On 8 May 1234, King D. Dinis issued a foral to the settlement, and it functioned as an autonomous town to 1294.

In 1320, in the Chronicle of Rui de Pina, King Dinis ordered the construction of the castle, ordering its location on the top of the Cabeço de São Miguel.

On 1 June 1510, King D. Manuel I ceded a new foral to the settlement. During the Renaissance (around 1530) there is reference to the castle as "derrubado e malbaratado" (knocked-down and vandalized).

Records from Father Carvalho da Costa, dating from 1706, suggest that the population hovered around 150 "neighbours". By that time, the Tombo dos Bens do Concelho (comparable to the public archive) alluded to the "antigos muros" (the old walls) sometime around 1766. There are some references to the village tower clock, the town's ex-libris, as built from the remains of the medieval castle stone.

In 1855, the settlement was part of the Comarca of Moncorvo, but was de-annexed in that year.

On 24 October 1895, the municipality of Alfândega da Fé was extinguished, and its parishes were distributed to the municipalities of Macedo de Cavaleiros, Vila Flor, Moncorvo and Mogadouro. The lasted for a short time, and on 13 January 1898, the municipality was reconstituted. A reference to the castle was made in the "Extracts" from 1895, wherein the author refers to the historical context of the town and hints to the structure's final fate:
In this Town was an old castle closed by three doors and strong walls of stone, which were seized by its residents, and at the present is found already totally undone...
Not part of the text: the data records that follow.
(* ===== verification/PyText.v ===== *)
(** * More of Python's text: separators, replacement, decimal numbers

    [s.split(sep)] for a one-character separator, [s.replace(old, new)],
    [s.strip()], [str(n)], [f"{n:0{w}d}"] and [int(s)], on ASCII text. *)

From Stdlib Require Import Ascii.
From S2P Require Import Prelude PyString.

#[local] Open Scope string_scope.
#[local] Open Scope Z_scope.

(** [s.split(sep)]: unlike [s.split()] it keeps empty parts. *)
Fixpoint split_on (sep : ascii) (s : string) : list string :=
  match s with
  | EmptyString => [EmptyString]
  | String c s =>
      if Ascii.eqb c sep then EmptyString :: split_on sep s
      else match split_on sep s with
           | p :: ps => String c p :: ps
           | [] => [String c EmptyString]
           end
  end.

(** [s.replace(old, new)] for an [old] that is not empty: [skip] counts the
    characters of a replaced occurrence still to be dropped. *)
Fixpoint replace_from (old new : string) (skip : nat) (s : string) : string :=
  match s with
  | EmptyString => EmptyString
  | String c s' =>
      match skip with
      | S k => replace_from old new k s'
      | O => if String.prefix old s
             then new ++ replace_from old new (String.length old - 1) s'
             else String c (replace_from old new O s')
      end
  end.
Definition str_replace (old new s : string) : string := replace_from old new O s.

(** [s.lstrip()], [s.strip()] and [old in s] *)
Fixpoint lstrip (s : string) : string :=
  match s with
  | String c s' => if is_space c then lstrip s' else s
  | EmptyString => EmptyString
  end.
Definition strip (s : string) : string :=
  rev_string (lstrip (rev_string (lstrip s) EmptyString)) EmptyString.
Fixpoint contains (sub s : string) : bool :=
  String.prefix sub s || match s with EmptyString => false | String _ s' => contains sub s' end.

(** ** Decimal numbers *)

Definition digit_char (d : Z) : ascii := ascii_of_N (Z.to_N (48 + d)).
Definition is_digit (c : ascii) : bool := (48 <=? code c) && (code c <=? 57).

(** The decimal digits of [n >= 0]; one digit per unit of fuel. *)
Fixpoint digits_fuel (fuel : nat) (n : Z) (acc : string) : string :=
  let acc := String (digit_char (n `mod` 10)) acc in
  match fuel with
  | O => acc
  | S fuel => if n <? 10 then acc else digits_fuel fuel (n / 10) acc
  end.
Definition dec_digits (n : Z) : string := digits_fuel (Z.to_nat (Z.log2 n)) n EmptyString.
Definition str_of_int (n : Z) : string :=
  if n <? 0 then "-" ++ dec_digits (- n) else dec_digits n.

Fixpoint zeros (n : nat) : string :=
  match n with O => EmptyString | S n => String "0" (zeros n) end.
(** [f"{n:0{width}d}"]: zeros between the sign and the digits. *)
Definition format_0d (width n : Z) : string :=
  let pad s w := zeros (Z.to_nat (w - str_len s)) ++ s in
  if n <? 0 then "-" ++ pad (dec_digits (- n)) (width - 1) else pad (dec_digits n) width.

(** [int(s)]: white space around, a sign, digits with single underscores
    between them; more than 4300 digits are refused. *)
Fixpoint parse_digits (v : Z) (after_digit : bool) (s : string) : option Z :=
  match s with
  | EmptyString => if after_digit then Some v else None
  | String c s =>
      if is_digit c then parse_digits (v * 10 + (code c - 48)) true s
      else if Ascii.eqb c "_" && after_digit then parse_digits v false s
      else None
  end.
Fixpoint count_digits (s : string) : Z :=
  match s with
  | EmptyString => 0
  | String c s => (if is_digit c then 1 else 0) + count_digits s
  end.
Definition py_int (s : string) : res Z :=
  let s := strip s in
  let signed sign body :=
    match parse_digits 0 false body with
    | Some v => if 4300 <? count_digits body then Err ValueError else Ok (sign * v)
    | None => Err ValueError
    end in
  match s with
  | String c body =>
      if Ascii.eqb c "-" then signed (-1) body
      else if Ascii.eqb c "+" then signed 1 body else signed 1 s
  | EmptyString => Err ValueError
  end.

(** ** Lemmas *)

Fixpoint all_chars (p : ascii -> bool) (s : string) : bool :=
  match s with EmptyString => true | String c s => p c && all_chars p s end.
Definition lacks (sep : ascii) (s : string) : bool := all_chars (fun c => negb (Ascii.eqb c sep)) s.

Lemma all_chars_app p a b : all_chars p (a ++ b) = all_chars p a && all_chars p b.
Proof. induction a as [|c a IH]; [done|]. simpl. by rewrite IH, andb_assoc. Qed.
Lemma all_chars_impl (p q : ascii -> bool) s :
  (forall c, p c = true -> q c = true) -> all_chars p s = true -> all_chars q s = true.
Proof.
  intros Hpq. induction s as [|c s IH]; [done|]. simpl.
  intros [Hc Hs]%andb_prop. by rewrite Hpq, IH.
Qed.
Lemma all_chars_rev p s acc : all_chars p (rev_string s acc) = all_chars p s && all_chars p acc.
Proof.
  revert acc. induction s as [|c s IH]; intros acc; [done|]. simpl. rewrite IH. simpl.
  destruct (p c), (all_chars p s), (all_chars p acc); done.
Qed.
Lemma length_string_app a b : str_len (a ++ b) = str_len a + str_len b.
Proof.
  unfold str_len. induction a as [|c a IH]; [done|].
  change (String c a ++ b) with (String c (a ++ b)). cbn [String.length]. lia.
Qed.

Section split.
Context (sep : ascii).

Lemma split_on_lacks s : lacks sep s = true -> split_on sep s = [s].
Proof.
  induction s as [|c s IH]; [done|]. unfold lacks. simpl. intros [Hc Hs]%andb_prop.
  rewrite (proj1 (negb_true_iff _) Hc). by rewrite IH.
Qed.
Lemma split_on_not_nil s : split_on sep s <> [].
Proof. destruct s as [|c s]; [done|]. simpl. destruct (Ascii.eqb _ _), (split_on sep s); done. Qed.

(** Splitting after the first separator. *)
Lemma split_on_cons a b :
  lacks sep a = true -> split_on sep (a ++ String sep b) = a :: split_on sep b.
Proof.
  induction a as [|c a IH]; intros H.
  - change ("" ++ String sep b) with (String sep b). simpl. by rewrite Ascii.eqb_refl.
  - change (String c a ++ String sep b) with (String c (a ++ String sep b)).
    unfold lacks in H. simpl in H. apply andb_prop in H as [Hc Ha].
    simpl. rewrite (proj1 (negb_true_iff _) Hc). by rewrite IH.
Qed.
(** Splitting around any separator. *)
Lemma split_on_app a b : split_on sep (a ++ String sep b) = (split_on sep a ++ split_on sep b)%list.
Proof.
  induction a as [|c a IH].
  - change ("" ++ String sep b) with (String sep b). simpl. by rewrite Ascii.eqb_refl.
  - change (String c a ++ String sep b) with (String c (a ++ String sep b)). simpl.
    rewrite IH. destruct (Ascii.eqb c sep); [done|].
    pose proof (split_on_not_nil a). destruct (split_on sep a); done.
Qed.
Lemma split_on_first_lacks s : exists p ps, split_on sep s = p :: ps /\ lacks sep p = true.
Proof.
  induction s as [|c s IH]; [by eexists _, _|]. simpl. destruct (Ascii.eqb c sep) eqn:E.
  - by eexists _, _.
  - destruct IH as (p & ps & -> & Hp). eexists _, _. split; [done|].
    unfold lacks in *. simpl. by rewrite E, Hp.
Qed.
End split.

Section digits.

Lemma code_digit d : 0 <= d < 10 -> code (digit_char d) = 48 + d.
Proof.
  intros Hd. unfold code, digit_char. rewrite N_ascii_embedding by lia. lia.
Qed.
Lemma is_digit_char d : 0 <= d < 10 -> is_digit (digit_char d) = true.
Proof. intros Hd. unfold is_digit. rewrite code_digit by done. apply andb_true_intro; lia. Qed.

Lemma digits_fuel_all fuel n acc :
  all_chars is_digit acc = true -> all_chars is_digit (digits_fuel fuel n acc) = true.
Proof.
  assert (forall m acc, all_chars is_digit acc = true ->
            all_chars is_digit (String (digit_char (m `mod` 10)) acc) = true) as Hs.
  { intros m a Ha. simpl. by rewrite is_digit_char by (apply Z.mod_pos_bound; lia). }
  revert n acc. induction fuel as [|fuel IH]; intros n acc Ha; cbn [digits_fuel]; [by apply Hs|].
  destruct (n <? 10); [|apply IH]; by apply Hs.
Qed.
Lemma dec_digits_all n : all_chars is_digit (dec_digits n) = true.
Proof. by apply digits_fuel_all. Qed.
Lemma zeros_all k : all_chars is_digit (zeros k) = true.
Proof. induction k; [done|]. simpl. by rewrite IHk. Qed.

Lemma parse_digit v b d acc :
  0 <= d < 10 -> parse_digits v b (String (digit_char d) acc) = parse_digits (v * 10 + d) true acc.
Proof. intros Hd. simpl. rewrite is_digit_char, code_digit by done. f_equal. lia. Qed.

Lemma parse_digits_fuel fuel n b acc :
  0 <= n < 10 ^ (Z.of_nat fuel + 1) ->
  parse_digits 0 b (digits_fuel fuel n acc) = parse_digits n true acc.
Proof.
  revert n acc. induction fuel as [|fuel IH]; intros n acc Hn; cbn [digits_fuel].
  - change (10 ^ (Z.of_nat 0 + 1)) with 10 in Hn. rewrite parse_digit by (by apply Z.mod_pos_bound).
    by rewrite Z.mod_small.
  - destruct (Z.ltb_spec n 10) as [Hlt|Hge].
    + rewrite parse_digit by (by apply Z.mod_pos_bound). rewrite Z.mod_small by lia. done.
    + rewrite IH.
      * rewrite parse_digit by (by apply Z.mod_pos_bound). f_equal.
        rewrite Z.mul_comm. symmetry. by apply Z.div_mod.
      * replace (Z.of_nat (S fuel) + 1) with (Z.succ (Z.of_nat fuel + 1)) in Hn by lia.
        rewrite Z.pow_succ_r in Hn by lia. split; [apply Z.div_pos; lia|].
        apply Z.div_lt_upper_bound; lia.
Qed.
Lemma parse_dec_digits n b : 0 <= n -> parse_digits 0 b (dec_digits n) = Some n.
Proof.
  intros Hn. unfold dec_digits. rewrite parse_digits_fuel; [done|]. split; [done|].
  destruct (Z.eq_dec n 0) as [->|]; [by apply Z.pow_pos_nonneg|].
  rewrite Z2Nat.id by apply Z.log2_nonneg. pose proof (Z.log2_spec n ltac:(lia)) as [_ H].
  eapply Z.lt_le_trans; [exact H|]. rewrite <- Z.add_1_r. apply Z.pow_le_mono_l. lia.
Qed.
Lemma parse_zeros k b s : exists b', parse_digits 0 b (zeros k ++ s) = parse_digits 0 b' s.
Proof.
  revert b. induction k as [|k IH]; intros b; [by eexists|].
  change (zeros (S k) ++ s) with (String "0" (zeros k ++ s)). simpl. apply IH.
Qed.

Lemma count_digits_le s : count_digits s <= str_len s.
Proof. unfold str_len. induction s as [|c s IH]; simpl; [lia|]. destruct (is_digit c); lia. Qed.

Lemma lstrip_digits s : all_chars is_digit s = true -> lstrip s = s.
Proof.
  destruct s as [|c s]; [done|]. simpl. intros [Hc _]%andb_prop.
  destruct (is_space c) eqn:E; [|done]. unfold is_space in E. unfold is_digit in Hc. lia.
Qed.
Lemma strip_digits s : all_chars is_digit s = true -> strip s = s.
Proof.
  intros H. unfold strip. rewrite (lstrip_digits s H).
  rewrite lstrip_digits by (rewrite all_chars_rev, H; done).
  apply rev_string_involutive.
Qed.

(** Formatted numbers are read back. *)
Lemma py_int_digits s v :
  s <> "" -> all_chars is_digit s = true -> str_len s <= 4300 ->
  parse_digits 0 false s = Some v -> py_int s = Ok v.
Proof.
  intros Hne Hs Hlen Hv. unfold py_int. rewrite strip_digits by done.
  destruct s as [|c s]; [done|]. pose proof (count_digits_le (String c s)).
  assert (code c <> 45 /\ code c <> 43) as [H1 H2].
  { simpl in Hs. apply andb_prop in Hs as [Hc _]. unfold is_digit in Hc. lia. }
  destruct (Ascii.eqb_spec c "-") as [->|]; [done|]. destruct (Ascii.eqb_spec c "+") as [->|]; [done|].
  rewrite Hv. destruct (Z.ltb_spec 4300 (count_digits (String c s))); [lia|]. f_equal. lia.
Qed.

Lemma format_0d_digits w n : 0 <= n ->
  exists k, format_0d w n = zeros k ++ dec_digits n /\ all_chars is_digit (format_0d w n) = true.
Proof.
  intros Hn. unfold format_0d. destruct (Z.ltb_spec n 0); [lia|].
  eexists. split; [done|]. by rewrite all_chars_app, zeros_all, dec_digits_all.
Qed.
Lemma digits_fuel_not_nil f n acc : digits_fuel f n acc <> "".
Proof.
  revert n acc. induction f as [|f IH]; intros n acc; cbn [digits_fuel]; [done|].
  destruct (n <? 10); [done|]. apply IH.
Qed.
Lemma dec_digits_not_nil n : dec_digits n <> "".
Proof. apply digits_fuel_not_nil. Qed.
Lemma py_int_format w n : 0 <= n -> str_len (format_0d w n) <= 4300 -> py_int (format_0d w n) = Ok n.
Proof.
  intros Hn Hlen. destruct (format_0d_digits w n Hn) as (k & E & Hall).
  apply py_int_digits; [|done|done|].
  - rewrite E. intros H. assert (str_len (zeros k ++ dec_digits n) = 0) as H0 by by rewrite H.
    rewrite length_string_app in H0. apply (dec_digits_not_nil n).
    destruct (dec_digits n); [done|]. unfold str_len in H0. simpl in H0. lia.
  - rewrite E. destruct (parse_zeros k false (dec_digits n)) as [b' ->]. by apply parse_dec_digits.
Qed.
End digits.

Lemma lacks_digits sep s : is_digit sep = false -> all_chars is_digit s = true -> lacks sep s = true.
Proof.
  intros Hsep. apply all_chars_impl. intros c Hc. destruct (Ascii.eqb_spec c sep) as [->|]; [|done].
  congruence.
Qed.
On 18 October 1994, there was a proposal to classify the old castle structure as a Imóvel de Interesse Público, under the Municipal Director Plan (PDM), but the structure never attained its heritage classification.

==Architecture==
The remains of the castle is situated at the centre of the small town overlooking the valley, at the end of Rua do Castelo, over a small cliff.

The open area is marked by the lines of former walls that encircled the old structure, but which today little remains. There are clear lines of a rectangular structure, broken by a semi-circular tower keep structure.

Encircling these foundations are a string of modern platforms used for observation, not only of the castle, but also with views to the valley below, and constructed in the 20th century.